Beispiel: Eine Gesellschaft darf eine verlustreiche Tochtergesellschaft schließen, um sich auf ihre Kernaktivitäten zu konzentrieren, auch wenn der Gesamtkonzern profitabel ist.

Prüfung des wirtschaftlichen Grundes auf Unternehmensebene

Das Gericht prüft, ob:

  • Die Einstellung tatsächlich, endgültig und vollständig ist.

  • Die Maßnahme nicht darauf abzielt, soziale Verpflichtungen zu umgehen (z. B. durch kostengünstige Verlagerung an ein anderes Unternehmen).

  • Der Arbeitgeber seinen Versuchspflichten zur Weiterbeschäftigung nachgekommen (Reklassierung) ist.

Wichtige Rechtsprechungen

Cass. soc., 5. April 1995: Die Beendigung der Geschäftstätigkeit ist auch ohne wirtschaftliche Schwierigkeiten ein legitimer wirtschaftlicher Kündigungsgrund, wenn sie endgültig und nicht betrügerisch ist.

Cass. soc., 30. März 2011: Grundsätzlich ist der wirtschaftliche Grund auf Unternehmensebene zu bewerten. Bei Konzernzugehörigkeit können jedoch die wirtschaftliche Lage und Reklassierungsmöglichkeiten auf Konzernebene berücksichtigt werden.


4. Pflichten des Arbeitgebers bei Schließung

Anhörung und Information des Betriebsrats (CSE)

Der Arbeitgeber ist verpflichtet, den Sozial- und Wirtschaftsausschuss (Comité social et économique, CSE) über das Schließungsvorhaben sowie die geplanten Kündigungen zu informieren und zu konsultieren. Er muss auch über Begleitmaßnahmen (Sozialplan, Reklassierung etc.) Auskunft geben.

Erstellung eines Sozialplans (PSE)

Sind mindestens 10 Kündigungen innerhalb von 30 Tagen in einem Unternehmen mit mindestens 50 Beschäftigten vorgesehen, ist ein Sozialplan (Plan de sauvegarde de l'emploi, PSE) verpflichtend (Art. L1233-61 ff. Code du travail). Dieser muss Maßnahmen zur Vermeidung oder Begrenzung von Kündigungen und zur Förderung der Wiedereingliederung der betroffenen Mitarbeiter enthalten.

Pflicht zur Versetzung (Reklassierung)

Vor jeder Kündigung muss der Arbeitgeber sämtliche interne Versetzungsmöglichkeiten prüfen, auch innerhalb des Konzerns. Diese Pflicht wird von der Rechtsprechung streng ausgelegt.
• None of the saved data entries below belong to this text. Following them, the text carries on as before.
(** * Attrition Prediction API: a shallow embedding of [main.py]

    The FastAPI service of [main.py] loads a serialized predictor at import
    time and then answers five routes.  This development embeds the module
    globals, the start-up loader and every request handler, and proves the
    properties the specification states about them.

    Conventions of the embedding:
    - Python [float] is IEEE binary64, embedded as Rocq's primitive [float];
      the comparisons [>=] are [PrimFloat.leb] with the arguments swapped,
      so NaN behaves as it does in Python.
    - Python [int] is [Z]; [str] is [string]; a [dict] literal is an
      association list, in source order.
    - The predictor is an opaque object read from disk.  It is embedded as a
      record of optional attributes (a missing attribute raises
      [AttributeError], as attribute access does in Python).  A predicted
      class is an opaque scalar, of which the handlers use [int(...)] only;
      a probability row is an array of floats, on which [.tolist()] may be
      missing.
    - Every call into the predictor is recorded in a log, so that "is never
      invoked" and "is not retried" are statements about that log.
    - The [print] calls of the source write to stdout only and are left out. *)

From Stdlib Require Import ZArith List String Bool Lia.
From Stdlib Require Import Floats.
Import ListNotations.

#[local] Set Warnings "-inexact-float".
#[local] Open Scope string_scope.
#[local] Open Scope Z_scope.

(** ** Python values and exceptions *)

(** The values that occur in the feature dictionaries. *)
Inductive pyval : Type :=
| PyInt (z : Z)
| PyFloat (f : float)
| PyStr (s : string).

Definition pydict := list (string * pyval).

(** [pd.DataFrame([row])]: a list of rows, each row a dictionary. *)
Definition DataFrame := list pydict.

(** An instance of [Exception]: its class name, [str(e)] and
    [str(e.__traceback__)]. *)
Record PyExc : Type := mkExc {
  exc_class : string;
  exc_str : string;
  exc_tb : string
}.
(** * The local API gateway of the wallet application

    A shallow embedding of [backend/handlers/handlers.go] (connection data,
    token gate, request dispatcher, handler registry, [/api/open],
    [/api/coins/convertFromFiat]) and of [frontends/qt/server/server.go]
    (self-signed certificate, PEM persistence, [serve]), followed by the
    properties established about them.

    Go code runs in a state monad with panics: a computation takes the
    state it may touch and returns how it completed together with the state
    it left behind. *)

From Stdlib Require Import ZArith String Ascii List Bool Lia.
From Stdlib Require Import Floats.SpecFloat DecimalString.
From stdpp Require Import base option gmap strings list.
From Equations Require Import Equations.

Local Open Scope Z_scope.
Local Open Scope string_scope.

(** ** Go runtime: completions, panics, [defer]/[recover] *)

Module GoRuntime.

(** A call either returns, or is still panicking when it leaves the
    function, or has ended the process ([os.Exit], as [log.Fatalf] does).
    The payload of a panic is the [%v] rendering of the (non-nil) panic
    value. *)
Inductive Completion (A : Type) : Type :=
| Done (a : A)
| Panicking (v : string)
| Exited (code : Z).
Arguments Done {A} a.
Arguments Panicking {A} v.
Arguments Exited {A} code.

Definition GoM (S A : Type) : Type := S -> Completion A * S.

Definition ret {S A} (a : A) : GoM S A := fun s => (Done a, s).

Definition bind {S A B} (m : GoM S A) (k : A -> GoM S B) : GoM S B :=
  fun s =>
    match m s with
    | (Done a, s') => k a s'
    | (Panicking v, s') => (Panicking v, s')
    | (Exited code, s') => (Exited code, s')
    end.

Definition exit {S A} (code : Z) : GoM S A := fun s => (Exited code, s).

Definition panic {S A} (v : string) : GoM S A := fun s => (Panicking v, s).

Definition modify {S} (f : S -> S) : GoM S unit := fun s => (Done tt, f s).

Definition gets {S A} (f : S -> A) : GoM S A := fun s => (Done (f s), s).

(** [defer func() { if r := recover(); r != nil { onPanic(r) } }()]
    around [body]: when [body] returns, [recover()] is nil and nothing
    happens; when it panics, the panic is stopped, [onPanic] runs, and the
    function then returns normally (unless [onPanic] panics itself).
    Deferred calls do not run when the process exits. *)
Definition deferRecover {S} (onPanic : string -> GoM S unit)
           (body : GoM S unit) : GoM S unit :=
  fun s =>
    match body s with
    | (Done tt, s') => (Done tt, s')
    | (Panicking v, s') => onPanic v s'
    | (Exited code, s') => (Exited code, s')
    end.

(** Running a computation on a part of the state. *)
Definition zoom {S T A} (get : S -> T) (set : T -> S -> S)
           (m : GoM T A) : GoM S A :=
  fun s =>
    match m (get s) with
    | (c, t') => (c, set t' s)
    end.

End GoRuntime.

Export GoRuntime.

Declare Scope go_scope.
Delimit Scope go_scope with go.
Notation "x <- c1 ;; c2" := (bind c1 (fun x => c2))
  (at level 100, c1 at next level, right associativity) : go_scope.
Notation "c1 ;; c2" := (bind c1 (fun _ => c2))
  (at level 100, right associativity) : go_scope.
Local Open Scope go_scope.

Definition newline : string := String (ascii_of_nat 10) EmptyString.

(** ** Values handed to the JSON encoder *)

(** The values a business function returns as [interface{}], as far as the
    gateway builds them itself. [VFunc] stands for the values
    [encoding/json] refuses. *)
Inductive Scalar : Type :=
| SBool (b : bool)
| SString (s : string).

Inductive GoValue : Type :=
| VNil
| VBool (b : bool)
| VString (s : string)
| VMapStr (kvs : list (string * string))        (* map[string]string *)
| VMap (kvs : list (string * Scalar))           (* map[string]interface{} *)
| VFunc (name : string).

(** ** Process-side effects *)

Inductive Level := LevelDebug | LevelError | LevelFatal | LevelInfo.

Record LogEntry := mkLog { logLevel : Level; logMessage : string }.

(** What a business function does that the properties below speak of,
    recorded in the order it happens. *)
Inductive Event : Type :=
| EvSystemOpen (url : string)     (* [system.Open(url)] *)
| EvFloatDiv (x y : spec_float).  (* a float64 division *)

(** What a transport handler hands the request to. *)
Inductive Invocation : Type :=
| Business (path : string)        (* [h(r)] of a dispatched route *)
| Upgrade (path : string)         (* [websocketUpgrader.Upgrade(w, r, nil)] *)
| RunWebsocket.                   (* [runWebsocket(conn, apiData, log)] *)

Record Sys := mkSys { logs : list LogEntry; events : list Event }.

Definition logAt {A} (proj : A -> Sys) (upd : Sys -> A -> A)
           (l : Level) (msg : string) : GoM A unit :=
  modify (fun a => upd (mkSys (logs (proj a) ++ [mkLog l msg]) (events (proj a))) a).

Definition emitAt {A} (proj : A -> Sys) (upd : Sys -> A -> A)
           (e : Event) : GoM A unit :=
  modify (fun a => upd (mkSys (logs (proj a)) (events (proj a) ++ [e])) a).

(** What a business function can touch: it receives the request only,
    never the response writer. *)
Definition Biz (A : Type) : Type := GoM Sys A.

Definition bizLog : Level -> string -> Biz unit := logAt id (fun s _ => s).
Definition bizEmit : Event -> Biz unit := emitAt id (fun s _ => s).

(** ** net/http *)

Module http.

Definition StatusOK : Z := 200.
Definition StatusUnauthorized : Z := 401.
Definition StatusSwitchingProtocols : Z := 101.

Record Request := mkRequest {
  Method : string;
  Path : string;                    (* r.URL.Path *)
  Header : gmap string string;      (* canonical key to value *)
  Query : gmap string string;       (* r.URL.Query() *)
  Body : string
}.

(** [Header.Get] and [Values.Get]: the empty string when the key is absent. *)
Definition Get (m : gmap string string) (key : string) : string :=
  default EmptyString (m !! key).

(** The response as a recorder sees it. [wroteHeader] is [None] until
    [WriteHeader] is called; the transport then sends [StatusOK]. *)
Record ResponseWriter := mkWriter {
  wHeader : gmap string string;
  wroteHeader : option Z;
  wBody : string
}.

Definition newWriter : ResponseWriter := mkWriter ∅ None EmptyString.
Risiken bei Unregelmäßigkeiten

5. Risiken bei Unregelmäßigkeiten

Wird das französische Kündigungsverfahren nicht korrekt durchgeführt oder der wirtschaftliche Grund als nicht real beurteilt, kann die Kündigung:

  • als ungerechtfertigt eingestuft und mit einer Abfindung durch das französische Arbeitsgericht Prud'hommes geahndet werden

  • in bestimmten Fällen sogar für nichtig erklärt werden (z. B. bei Verstoß gegen Grundrechte oder Diskriminierung)


6. Sonderfall: Verlagerung oder Übertragung von Tätigkeiten

Die Schließung einer Tochtergesellschaft kann auch eine betrügerische Verlagerung der Tätigkeit verbergen (z. B. ins Ausland oder auf ein anderes Konzernglied). In solchen Fällen kann das Gericht die wirtschaftliche Begründung als unzulässig bewerten und den Arbeitgeber sanktionieren.

Beispiel: Wenn eine französische Tochtergesellschaft geschlossen wird, während ihre Tätigkeit nahezu unverändert an ein anderes Unternehmen im Ausland übertragen wird, können die wirtschaftlich begründeten Kündigungen als missbräuchlich angesehen und aufgehoben werden.